"It's like you're in a different club," muses broadcaster Venetia Quick over a cup of coffee. "You might have friends for 40 years and then suddenly you know something that they don't know and you're living a totally different thing. And you're glad for them that they aren't in that club."
Sasha Hamrogue nods. "That's why we found each other."
The exclusive club the two women are talking about is one nobody ever asks to join, but one to which many reluctantly gain admission. It’s a circle of people who have endured the loss of a parent, sibling, spouse or child, and been forced to navigate the ensuing maelstrom of grief, loneliness and isolation.
Both women are intimately familiar with all of the above. When she was in her 30s, Hamrogue lost both her mother and father to lung cancer.
"I went through a very difficult time," says Hamrogue, who later wrote an article for the Guardian about her experience of losing both parents to cancer.
Last year, Quick lost her husband, the well-known club promoter Martin Thomas, just five months after he, too, was diagnosed with lung cancer.
“He had cancer but he dropped dead at home in front of two of my kids,” says Quick. “He had been given a 10 per cent chance of five years and he got five months.”
Following her husband's sudden and untimely passing, Quick sought to keep busy and threw herself into various different projects. She joined forces with Hamrogue to create Grief Encounters podcast, which explores grief in all its facets. Each episode sees the pair interview a guest about their own personal experiences with loss.
According to Hamrogue, their aim is “to bring the conversation out of the darkness and into the light a little bit”.
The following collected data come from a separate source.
(** * The step execution contract of the ingestion workflow

    A shallow embedding of [metadata/ingestion/api/step.py]: the four step
    variants ([ReturnStep], [StageStep], [IterStep], [BulkStep]), the way
    their [run] wrappers translate result envelopes into updates of the
    step's [Status], and the treatment of [WorkflowFatalError] against any
    other exception.

    Python objects are mutated in place; here the step's status and the
    module logger are threaded explicitly through an execution monad whose
    computations either complete normally or raise.  The generator returned
    by [IterStep.run] is a resumable frame driven by the consumer's [next]
    calls. *)

From stdpp Require Import base list strings.
From Stdlib Require Import Lia.

(* ------------------------------------------------------------------ *)
(** ** Collaborators imported by step.py                                *)
(* ------------------------------------------------------------------ *)

Module models.

(** Modelled from the spec: [metadata.ingestion.api.models.StackTraceError]
    is imported by step.py but defined elsewhere.  The spec's Failure Record
    is [{name, error, stackTrace}]; the field names are the keyword arguments
    step.py passes to the constructor. *)
Record StackTraceError : Type := {
  name : string;
  error : string;
  stack_trace : string
}.

(** Modelled from the spec: [metadata.ingestion.api.models.Either] is
    imported by step.py but defined elsewhere.  step.py reads the two
    attributes [left] and [right] and compares each with [None], so both are
    optional; nothing in step.py excludes an envelope with both sides or with
    neither. *)
Record Either (T : Type) : Type := {
  left : option StackTraceError;
  right : option T
}.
They are part of a new wave of podcasters and public figures who are facilitating an open dialogue on the subject.
In the UK, comedian Cariad Lloyd has won praise for her Griefcast podcast, in which she chats with comedians, writers and performers about the death of a loved one. Memorable guests have included Aisling Bea, Robert Webb, David Baddiel and Adam Buxton. It is by turns funny, raw and deeply moving.
More recently, Catastrophe star Rob Delaney has won praise for speaking publicly about the death of this two-year-old son Henry, who died from cancer last year. "I speak publicly about Henry in an effort to destigmatise grief," he tweeted on St Stephens' Day. "My family is sad & in pain because our beautiful 2 yr old boy died after a long illness. Why wouldn't we be sad? Why wouldn't we be angry and confused?"
It's on this sadness, anger and confusion that the hosts of Grief Encounters want to shed a light.
“It changes your life, it changes your kids’ lives, and it changes how you look at life,” says Quick. “It changes how you act and it changes how you do certain things.”
“Grief is not an easily placated thing,” adds Hamrogue. “There are no platitudes that are going to fix it. There are all sorts of things that come with it – anger, fear, anxiety. We wanted to talk about all of those things in a really open way.”
"In Ireland, we're great at funerals and wakes and showing up. People show up in droves. What we have to look at is how we're there after those first few days."
To date, the pair have spoken to public figures such as Mikey Graham and Paul Harrington, as well as Kathleen Chada, whose sons Eoghan and Ruairi were murdered by their father in 2013.
“I feel very humbled to have met somebody like her,” says Quick of their interview with Chada. “Having an outlet for people like Kathleen to tell their story is really important because it gives other people that reassurance that it will never be the same but you will come out the other side.”
Not only does the podcast aim to provide comfort and solace to those in mourning, it also affords people the opportunity to talk about their loved ones.
“I think that’s something people are scared of when somebody dies,” says Quick. “It’s almost like, ‘Don’t mention the war, sweep it under the carpet’.”
“Rob Delaney talks a lot about how you’re not bringing the person up,” says Hamrogue. “The person is thinking about the person they have lost already. What we have felt on the podcast is we get to ask people questions about people they’ve loved and you can see in all of the interviews they just light up the minute you ask them.”
Both women hope these in-depth conversations will normalise the discourse around grief and help people to feel less alone. Moreover, they hope to provide people who have not suffered a significant loss of their own with the tools to support those who have.
“What struck me is that so many people haven’t been in that situation and they feel helpless,” says Quick. “They don’t know what to do or say. So hopefully the podcast can help people help their friends or their parents or whoever it may be and understand what they’re going through a little bit more.”
More than anything, though, it’s a chance to channel their own pain and heartbreak into something worthwhile.
“It keeps Martin alive a little bit,” says Quick. “It’s something positive to come from something shit.”